### Assigned task:
An exact copy of every record is required.

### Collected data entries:
★ ★ ★
(** * MyHealthAI backend: the HTTP access layer of [server.ts] over the
    schema of [src/db.ts]

    The development embeds the Express application of [server.ts]: the
    [authenticateToken] middleware, the ten routes and the four tables they
    read and write.  The libraries the server calls (jsonwebtoken, bcryptjs,
    the SQLite engine behind better-sqlite3) are interfaces here, each with
    the part of its contract the handlers rely on, and each with a small
    reference instance further down so that every statement can be run. *)

From Stdlib Require Import ZArith String Ascii List Lia.
From Stdlib Require Import DecimalString DecimalZ.
From Stdlib Require Import Sorting.Sorted OrderedTypeEx.
From stdpp Require Import base option list gmap strings sorting.

Set Warnings "-register-all".
Local Open Scope Z_scope.
Local Open Scope string_scope.
Local Open Scope list_scope.

(** ** Values *)

(** JavaScript values as they reach a handler in a body field, a query
    parameter or a token claim.  Numbers are the integers; fields holding
    arrays or objects are outside the model. *)
Inductive jsval :=
| JUndefined
| JNull
| JBool (b : bool)
| JNum (n : Z)
| JStr (s : string).

(** [ToBoolean], as used by [if (sessionId)] and [!token]. *)
Definition truthy (v : jsval) : bool :=
  match v with
  | JUndefined | JNull => false
  | JBool b => b
  | JNum n => negb (Z.eqb n 0)
  | JStr s => negb (String.eqb s "")
  end.

Definition typeof (v : jsval) : string :=
  match v with
  | JUndefined => "undefined"
  | JNull => "object"
  | JBool _ => "boolean"
  | JNum _ => "number"
  | JStr _ => "string"
  end.

(** Reading a property of a parsed object: an absent key reads [undefined]. *)
Definition prop (o : gmap string jsval) (k : string) : jsval :=
  default JUndefined (o !! k).

(** What [res.json] serialises. *)
Inductive json :=
| JsNull
| JsBool (b : bool)
| JsNum (n : Z)
| JsStr (s : string)
| JsArr (items : list json)
| JsObj (fields : list (string * json)).

(** Values held in a column or bound to a [?]. *)
Inductive sqlval :=
| SNull
| SInt (n : Z)
| SText (s : string).

Definition json_of_sql (v : sqlval) : json :=
  match v with
  | SNull => JsNull
  | SInt n => JsNum n
  | SText s => JsStr s
  end.

Definition json_of_text (t : option string) : json :=
  match t with
  | None => JsNull
  | Some s => JsStr s
  end.

(** Decimal rendering of an integer: what a template literal puts in a
    URL. *)
Definition dec (n : Z) : string := NilZero.string_of_int (Z.to_int n).

(** [String.prototype.includes]. *)
Definition includes (needle hay : string) : bool :=
  match String.index 0 needle hay with
  | Some _ => true
  | None => false
  end.

(** [String.prototype.split] on a one-character separator. *)
Fixpoint split (sep : ascii) (s : string) : list string :=
  match s with
  | EmptyString => [EmptyString]
  | String c rest =>
      if Ascii.eqb c sep then EmptyString :: split sep rest
      else match split sep rest with
           | [] => [String c EmptyString]
           | w :: ws => String c w :: ws
           end
  end.

(** Whether the character occurs in the string. *)
Fixpoint mentions (c : ascii) (s : string) : bool :=
  match s with
  | EmptyString => false
  | String d rest => Ascii.eqb d c || mentions c rest
  end.

(** ** Errors *)

Inductive error :=
| BindTypeError
| NotNullFailed (col : string)
| UniqueFailed (col : string)
| ForeignKeyFailed
| IllegalArguments (t1 t2 : string)
| NullDeref (name : string).

Definition message (e : error) : string :=
  match e with
  | BindTypeError =>
      "SQLite3 can only bind numbers, strings, bigints, buffers, and null"
  | NotNullFailed col => "NOT NULL constraint failed: " +:+ col
  | UniqueFailed col => "UNIQUE constraint failed: " +:+ col
  | ForeignKeyFailed => "FOREIGN KEY constraint failed"
  | IllegalArguments t1 t2 => "Illegal arguments: " +:+ t1 +:+ ", " +:+ t2
  | NullDeref name =>
      "Cannot read properties of undefined (reading '" +:+ name +:+ "')"
  end.

Inductive result (A : Type) :=
| Ok (a : A)
| Err (e : error).
Arguments Ok {A} a.
Arguments Err {A} e.

#[global] Instance result_ret : MRet result := @Ok.
#[global] Instance result_bind : MBind result := λ A B f m,
  match m with
  | Ok a => f a
  | Err e => Err e
  end.

(** ** The schema of [src/db.ts] *)

(** A TEXT NOT NULL column holds a [string], a nullable TEXT column an
    [option string]; the INTEGER columns filled from a parameter hold the
    [sqlval] that INTEGER affinity left there.  [created_at] is the text
    CURRENT_TIMESTAMP produced ("YYYY-MM-DD HH:MM:SS"), which the DATETIME
    column keeps as text. *)
Record user_row := {
  u_id : Z;
  u_email : string;
  u_password : string;
  u_first_name : option string;
  u_last_name : option string;
  u_mobile : option string;
  u_blood_group : option string;
  u_personal_notes : option string;
  u_created_at : string }.

Record session_row := {
  s_id : Z;
  s_user_id : sqlval;
  s_title : string;
  s_created_at : string }.

Record history_row := {
  h_id : Z;
  h_user_id : sqlval;
  h_session_id : sqlval;
  h_role : string;
  h_content : string;
  h_created_at : string }.

Record report_row := {
  r_id : Z;
  r_user_id : sqlval;
  r_filename : string;
  r_analysis : string;
  r_created_at : string }.

Record database := {
  users : list user_row;
  chat_sessions : list session_row;
  chat_history : list history_row;
  medical_reports : list report_row }.

Definition empty_db : database :=
  {| users := []; chat_sessions := []; chat_history := [];
     medical_reports := [] |}.

(** ** The libraries the server calls *)

(** jsonwebtoken.  [jwt_sign payload secret iat] is [jwt.sign(payload, secret)]
    run when the clock reads [iat]; [jwt_verify token secret] is the decoded
    payload handed to the callback, [None] when the callback gets an error.
    [jwt_signed_by token secret] tells whether the signature part of the
    token is the MAC of its other parts under [secret].  The contract: a
    token signed for the two claims the server issues verifies under the
    same secret to those claims and the issue time; a token whose signature
    does not match is refused; a token is not empty and holds no space. *)
Class Jwt := {
  jwt_sign : gmap string jsval → string → Z → string;
  jwt_verify : string → string → option (gmap string jsval);
  jwt_signed_by : string → string → bool;
  jwt_verify_sign : ∀ (id : Z) (email secret : string) (iat : Z),
    jwt_verify (jwt_sign {[ "id" := JNum id; "email" := JStr email ]} secret iat)
      secret
    = Some (<["iat" := JNum iat]> {[ "id" := JNum id; "email" := JStr email ]});
  jwt_verify_signed : ∀ token secret,
    jwt_signed_by token secret = false → jwt_verify token secret = None;
  jwt_sign_compact : ∀ payload secret iat,
    jwt_sign payload secret iat ≠ ""
    ∧ mentions " " (jwt_sign payload secret iat) = false }.

(** bcryptjs on strings; [salt] stands for the random salt [bcrypt.hash]
    draws. *)
Class Bcrypt := {
  bcrypt_hash : string → string → string;
  bcrypt_compare : string → string → bool;
  bcrypt_compare_hash : ∀ password salt,
    bcrypt_compare password (bcrypt_hash password salt) = true }.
★ ★ ★
### Exercise answer:
(** * MyHealthAI backend: the HTTP access layer of [server.ts] over the
    schema of [src/db.ts]

    The development embeds the Express application of [server.ts]: the
    [authenticateToken] middleware, the ten routes and the four tables they
    read and write.  The libraries the server calls (jsonwebtoken, bcryptjs,
    the SQLite engine behind better-sqlite3) are interfaces here, each with
    the part of its contract the handlers rely on, and each with a small
    reference instance further down so that every statement can be run. *)

From Stdlib Require Import ZArith String Ascii List Lia.
From Stdlib Require Import DecimalString DecimalZ.
From Stdlib Require Import Sorting.Sorted OrderedTypeEx.
From stdpp Require Import base option list gmap strings sorting.

Set Warnings "-register-all".
Local Open Scope Z_scope.
Local Open Scope string_scope.
Local Open Scope list_scope.

(** ** Values *)

(** JavaScript values as they reach a handler in a body field, a query
    parameter or a token claim.  Numbers are the integers; fields holding
    arrays or objects are outside the model. *)
Inductive jsval :=
| JUndefined
| JNull
| JBool (b : bool)
| JNum (n : Z)
| JStr (s : string).

(** [ToBoolean], as used by [if (sessionId)] and [!token]. *)
Definition truthy (v : jsval) : bool :=
  match v with
  | JUndefined | JNull => false
  | JBool b => b
  | JNum n => negb (Z.eqb n 0)
  | JStr s => negb (String.eqb s "")
  end.

Definition typeof (v : jsval) : string :=
  match v with
  | JUndefined => "undefined"
  | JNull => "object"
  | JBool _ => "boolean"
  | JNum _ => "number"
  | JStr _ => "string"
  end.

(** Reading a property of a parsed object: an absent key reads [undefined]. *)
Definition prop (o : gmap string jsval) (k : string) : jsval :=
  default JUndefined (o !! k).

(** What [res.json] serialises. *)
Inductive json :=
| JsNull
| JsBool (b : bool)
| JsNum (n : Z)
| JsStr (s : string)
| JsArr (items : list json)
| JsObj (fields : list (string * json)).

(** Values held in a column or bound to a [?]. *)
Inductive sqlval :=
| SNull
| SInt (n : Z)
| SText (s : string).

Definition json_of_sql (v : sqlval) : json :=
  match v with
  | SNull => JsNull
  | SInt n => JsNum n
  | SText s => JsStr s
  end.

Definition json_of_text (t : option string) : json :=
  match t with
  | None => JsNull
  | Some s => JsStr s
  end.

(** Decimal rendering of an integer: what a template literal puts in a
    URL. *)
Definition dec (n : Z) : string := NilZero.string_of_int (Z.to_int n).

(** [String.prototype.includes]. *)
Definition includes (needle hay : string) : bool :=
  match String.index 0 needle hay with
  | Some _ => true
  | None => false
  end.

(** [String.prototype.split] on a one-character separator. *)
Fixpoint split (sep : ascii) (s : string) : list string :=
  match s with
  | EmptyString => [EmptyString]
  | String c rest =>
      if Ascii.eqb c sep then EmptyString :: split sep rest
      else match split sep rest with
           | [] => [String c EmptyString]
           | w :: ws => String c w :: ws
           end
  end.

(** Whether the character occurs in the string. *)
Fixpoint mentions (c : ascii) (s : string) : bool :=
  match s with
  | EmptyString => false
  | String d rest => Ascii.eqb d c || mentions c rest
  end.

(** ** Errors *)

Inductive error :=
| BindTypeError
| NotNullFailed (col : string)
| UniqueFailed (col : string)
| ForeignKeyFailed
| IllegalArguments (t1 t2 : string)
| NullDeref (name : string).

Definition message (e : error) : string :=
  match e with
  | BindTypeError =>
      "SQLite3 can only bind numbers, strings, bigints, buffers, and null"
  | NotNullFailed col => "NOT NULL constraint failed: " +:+ col
  | UniqueFailed col => "UNIQUE constraint failed: " +:+ col
  | ForeignKeyFailed => "FOREIGN KEY constraint failed"
  | IllegalArguments t1 t2 => "Illegal arguments: " +:+ t1 +:+ ", " +:+ t2
  | NullDeref name =>
      "Cannot read properties of undefined (reading '" +:+ name +:+ "')"
  end.

Inductive result (A : Type) :=
| Ok (a : A)
| Err (e : error).
Arguments Ok {A} a.
Arguments Err {A} e.

#[global] Instance result_ret : MRet result := @Ok.
#[global] Instance result_bind : MBind result := λ A B f m,
  match m with
  | Ok a => f a
  | Err e => Err e
  end.

(** ** The schema of [src/db.ts] *)

(** A TEXT NOT NULL column holds a [string], a nullable TEXT column an
    [option string]; the INTEGER columns filled from a parameter hold the
    [sqlval] that INTEGER affinity left there.  [created_at] is the text
    CURRENT_TIMESTAMP produced ("YYYY-MM-DD HH:MM:SS"), which the DATETIME
    column keeps as text. *)
Record user_row := {
  u_id : Z;
  u_email : string;
  u_password : string;
  u_first_name : option string;
  u_last_name : option string;
  u_mobile : option string;
  u_blood_group : option string;
  u_personal_notes : option string;
  u_created_at : string }.

Record session_row := {
  s_id : Z;
  s_user_id : sqlval;
  s_title : string;
  s_created_at : string }.

Record history_row := {
  h_id : Z;
  h_user_id : sqlval;
  h_session_id : sqlval;
  h_role : string;
  h_content : string;
  h_created_at : string }.

Record report_row := {
  r_id : Z;
  r_user_id : sqlval;
  r_filename : string;
  r_analysis : string;
  r_created_at : string }.

Record database := {
  users : list user_row;
  chat_sessions : list session_row;
  chat_history : list history_row;
  medical_reports : list report_row }.

Definition empty_db : database :=
  {| users := []; chat_sessions := []; chat_history := [];
     medical_reports := [] |}.

(** ** The libraries the server calls *)

(** jsonwebtoken.  [jwt_sign payload secret iat] is [jwt.sign(payload, secret)]
    run when the clock reads [iat]; [jwt_verify token secret] is the decoded
    payload handed to the callback, [None] when the callback gets an error.
    [jwt_signed_by token secret] tells whether the signature part of the
    token is the MAC of its other parts under [secret].  The contract: a
    token signed for the two claims the server issues verifies under the
    same secret to those claims and the issue time; a token whose signature
    does not match is refused; a token is not empty and holds no space. *)
Class Jwt := {
  jwt_sign : gmap string jsval → string → Z → string;
  jwt_verify : string → string → option (gmap string jsval);
  jwt_signed_by : string → string → bool;
  jwt_verify_sign : ∀ (id : Z) (email secret : string) (iat : Z),
    jwt_verify (jwt_sign {[ "id" := JNum id; "email" := JStr email ]} secret iat)
      secret
    = Some (<["iat" := JNum iat]> {[ "id" := JNum id; "email" := JStr email ]});
  jwt_verify_signed : ∀ token secret,
    jwt_signed_by token secret = false → jwt_verify token secret = None;
  jwt_sign_compact : ∀ payload secret iat,
    jwt_sign payload secret iat ≠ ""
    ∧ mentions " " (jwt_sign payload secret iat) = false }.

(** bcryptjs on strings; [salt] stands for the random salt [bcrypt.hash]
    draws. *)
Class Bcrypt := {
  bcrypt_hash : string → string → string;
  bcrypt_compare : string → string → bool;
  bcrypt_compare_hash : ∀ password salt,
    bcrypt_compare password (bcrypt_hash password salt) = true }.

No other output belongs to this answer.